Voltage Gated K Channels in Lipid Rafts Possible Involvement in Local Regulatory Processes

Kv1.3 channels [104,105], the dominant voltage-gated potassium channels of T lymphocytes, play key roles in the control of membrane potential and calcium signaling, thereby affecting signal transduction pathways leading to the antigen-induced activation of these cells [106,107].

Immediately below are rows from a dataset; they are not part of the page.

(** * node-compress: the ZipLib<Processor> request pipeline of src/zlib.h

    A shallow embedding of the class template [ZipLib<Processor>]: the stream
    state machine ([Write], [Close], [Destroy], [Finish]), the argument
    checks of the JavaScript entry points, the request queue with its
    dispatch flag, the worker loop [DoProcess] and the delivery of the
    completion callbacks.

    Conventions.
    - C++ [int] values are [Z]; the one arithmetic operation the class
      performs on them, [dataLength + 1], goes through [int_add], which
      wraps to 32 bits.
    - [Blob &out], [State &state_] and the other references become values
      passed in and returned.
    - Loops whose exit depends on the processor carry a [fuel] argument;
      [None] means the fuel ran out.
    - Every allocation that the code checks ([new (std::nothrow)],
      [Queue::Push], [Blob::GrowBy]) draws its outcome from [heap_], the
      list of the outcomes to come; an exhausted list grants everything.
    - [calls_] is a ghost log of the calls made on the processor and of the
      growth requests made on output blobs; the code has no such field, and
      nothing reads it. *)

From Stdlib Require Import ZArith List Bool Lia String.
From Stdlib Require Import Strings.Byte.
Import ListNotations.
Open Scope Z_scope.

(** ** C++ [int] *)

Definition INT_MAX : Z := 2147483647.

Definition int_wrap (z : Z) : Z := (z + 2 ^ 31) mod 2 ^ 32 - 2 ^ 31.

Definition int_add (a b : Z) : Z := int_wrap (a + b).

(** ** JavaScript values seen by the entry points *)

Inductive Value : Type :=
| Undefined
| Null
| Number (n : Z)
| Str (s : string)
| BufferV (bytes : list byte)
| FunctionV (f : nat)
| ObjectV.

Inductive Exception : Type :=
| TypeError (msg : string)
| Error_ (msg : string).

(** What an entry point hands back: a value, or a pending exception. *)
Inductive Completion : Type :=
| Return (v : Value)
| Throw (e : Exception).

Definition IsUndefined (v : Value) : bool :=
  match v with Undefined => true | _ => false end.

Definition IsFunction (v : Value) : bool :=
  match v with FunctionV _ => true | _ => false end.

(** [Buffer::HasInstance]. *)
Definition HasInstance (v : Value) : bool :=
  match v with BufferV _ => true | _ => false end.

(** [args[i]]: V8 yields [Undefined] past the last argument. *)
Definition arg (args : list Value) (i : nat) : Value := nth i args Undefined.

(** ** utils.h *)

(** Modelled from the spec: the output buffer [Blob] is declared in utils.h,
    which is not part of the sources.  The spec describes it as an
    append-only byte sequence that can be grown on demand, a growth call
    growing it by at least the requested size and failing when the
    allocation fails.  [ok] is the outcome of that allocation. *)
Record Blob : Type := mkBlob {
  blob_data : list byte;
  blob_capacity : Z
}.

Definition Blob_new : Blob := mkBlob [] 0.

Definition blob_length (b : Blob) : Z := Z.of_nat (List.length (blob_data b)).

Definition blob_avail (b : Blob) : Z := blob_capacity b - blob_length b.

Definition Blob_GrowBy (ok : bool) (n : Z) (b : Blob) : bool * Blob :=
  if ok then (true, mkBlob (blob_data b) (blob_capacity b + n))
  else (false, b).

(** Modelled from the spec: [Queue<T>] is declared in utils.h.  The spec
    describes a FIFO sequence with push, pop and length as its only
    operations, not synchronized by itself; a push fails when its node
    cannot be allocated. *)
Definition Queue (T : Type) : Type := list T.

Definition Queue_Push {T : Type} (ok : bool) (x : T) (q : Queue T)
  : bool * Queue T :=
  if ok then (true, q ++ [x]) else (false, q).

Definition Queue_length {T : Type} (q : Queue T) : Z := Z.of_nat (List.length q).

Definition Queue_Pop {T : Type} (q : Queue T) : option (T * Queue T) :=
  match q with
  | [] => None
  | x :: q' => Some (x, q')
  end.

(** ** The stream states *)

Inductive State : Type := Idle | Destroyed | Data | Eos | Error.

Definition State_eqb (a b : State) : bool :=
  match a, b with
  | Idle, Idle | Destroyed, Destroyed | Data, Data | Eos, Eos
  | Error, Error => true
  | _, _ => false
  end.

(** Modelled from the spec: [StateTransition<State>] is declared in utils.h.
    The spec describes a scoped guard: the target state is set when the
    guard is created, [alter] replaces the target, [abort] cancels the
    guard, and when the scope is left the target is committed to the
    guarded state unless the guard was cancelled.  The guarded reference
    is always [state_], so the guard itself holds the target and the
    cancel flag only. *)
Record Transition : Type := mkTransition {
  value_ : State;
  abort_ : bool
}.

Definition Transition_new (target : State) : Transition :=
  mkTransition target false.

Definition alter (t : Transition) (target : State) : Transition :=
  mkTransition target (abort_ t).

Definition abort (t : Transition) : Transition :=
  mkTransition (value_ t) true.

(** What leaving the scope does to the guarded state. *)
Definition Transition_commit (t : Transition) (current : State) : State :=
  if abort_ t then current else value_ t.

(** ** The processor (the template parameter) *)

(** The result of [Processor::Write(data, dataLength, out)]: [dataLength]
    is passed by reference and comes back as the input still to consume. *)
Record WriteResult (P : Type) : Type := mkWriteResult {
  wr_processor : P;
  wr_dataLength : Z;
  wr_out : Blob;
  wr_ret : Z
}.
Arguments mkWriteResult {P}.
Arguments wr_processor {P}.
Arguments wr_dataLength {P}.
Arguments wr_out {P}.
Arguments wr_ret {P}.

Record FinishResult (P : Type) : Type := mkFinishResult {
  fr_processor : P;
  fr_out : Blob;
  fr_ret : Z
}.
Arguments mkFinishResult {P}.
Arguments fr_processor {P}.
Arguments fr_out {P}.
Arguments fr_ret {P}.

(** [Processor] with its [Processor::Utils]. *)
Class Processor (P : Type) : Type := {
  StatusOk : Z;
  StatusSequenceError : Z;
  StatusMemoryError : Z;
  StatusEndOfStream : Z;
  IsError : Z -> bool;
  processor_new : P;
  processor_Init : P -> list Value -> P * Value;
  processor_Write : P -> list byte -> Z -> Blob -> WriteResult P;
  processor_Finish : P -> Blob -> FinishResult P;
  processor_Destroy : P -> P
}.

(** ** Requests *)

Inductive Kind : Type := RWrite | RClose | RDestroy.

(** [self_] is left out: the model holds one instance.  [buffer_] only
    keeps the JavaScript buffer alive; [data_] are its bytes and
    [length_] their number.  [status_] has no value until [setStatus]. *)
Record Request : Type := mkRequest {
  kind_ : Kind;
  data_ : list byte;
  length_ : Z;
  callback_ : option nat;
  out_ : Blob;
  status_ : option Z
}.

Definition setStatus (status : Z) (r : Request) : Request :=
  mkRequest (kind_ r) (data_ r) (length_ r) (callback_ r) (out_ r)
    (Some status).

Definition setOutput (out : Blob) (r : Request) : Request :=
  mkRequest (kind_ r) (data_ r) (length_ r) (callback_ r) out (status_ r).

(** [Request::GetBuffer(v)->data()]. *)
Definition GetBuffer (v : Value) : list byte :=
  match v with BufferV bytes => bytes | _ => [] end.

(** [Local<Function>::Cast] of a checked callback; an empty handle is
    [None]. *)
Definition Cast (v : Value) : option nat :=
  match v with FunctionV f => Some f | _ => None end.

(** ** Calls observed on the processor and on output blobs (ghost) *)

(** [CGrowBy n ok]: [out.GrowBy(n)] and what it returned.
    [CWrite dataLength ret left]: [processor_.Write] called with
    [dataLength] bytes to consume, what it returned, and the bytes it
    left unconsumed.  [CFinish ret]: [processor_.Finish] and what it
    returned.  [CDestroy]: [processor_.Destroy()]. *)

Inductive Call : Type :=
| CGrowBy (n : Z) (ok : bool)
| CWrite (dataLength : Z) (ret : Z) (left : Z)
| CFinish (ret : Z)
| CDestroy.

Activation of T cells through the TCR generates an oscillatory Ca2+ signal, which is created by a release from the Ca2+-storage compartments of the endoplasmic reticulum (ER) triggered by IP3 and consequential Ca2+ influx from the extracellular space [108]. The depolarizing Ca2+ influx must be counterbalanced by the activation of K+ channels, clamping the membrane potential at negative values and thereby providing a sufficient driving force for further Ca2+ entry. Voltage-gated K+ (Kv) channels form highly K+-selective pores that are conformationally switched open or closed by changes in membrane voltage [109]. In addition to the classical synapse-forming molecules, recently we described the recruitment of Kv1.3 to the immunological synapse [110], which may be mediated by its association with lipid rafts [111,112]. Elevation of the cholesterol content of the membrane modulated the gating properties of these channels [111]. By using confocal laser scanning microscopy (CLSM) and FRET, we have demonstrated clustering of Kv1.3 channels and their co-localization with the TCR/CD3 complex in Jurkat cells and human peripheral CTLs [110,113], indicating a possible crosstalk between the TCR signaling complex and Kv1.3. In nonengaged CTLs, small patches containing Kv1.3 and

TCR/CD3 complexes were evenly distributed on the cell surface, whereas they were both enriched at the IS formed at the CTL-target cell interface while maintaining their molecular proximity [110]. This is in accordance with biochemical studies suggesting the interaction of Kv1.3 channels with protein kinases, Lck and PKC, as well as various adaptor molecules, such as hDlg, PSD-95 (95 kDa postsynaptic density protein), KvP2, ZIP1 (PKC-Ç-interacting protein 1) and ZIP2, and the co-receptor CD4 (for reviews, see [107,114,115]). Physical association of Kv1.3 channels with the TCR might underline the importance of previous findings, in which regulation of Kv1.3 function by protein tyrosine kinase- and PKC-dependent phosphorylation was described. Besides the possibility of Kv1.3 channel regulation during formation of the IS, and the consequent modulation of Ca2+ signaling, localization of Kv1.3 in the IS raises the possibility of reciprocal regulation of IS function by nearby Kv1.3 [115]. For example, conformational changes in membrane proteins driven by the membrane potential might affect the antigen-recognition process [11,116], or local K+ efflux through Kv1.3 might activate the function of Printegrin, a possible determinant of the stability of the immunological synapse [117].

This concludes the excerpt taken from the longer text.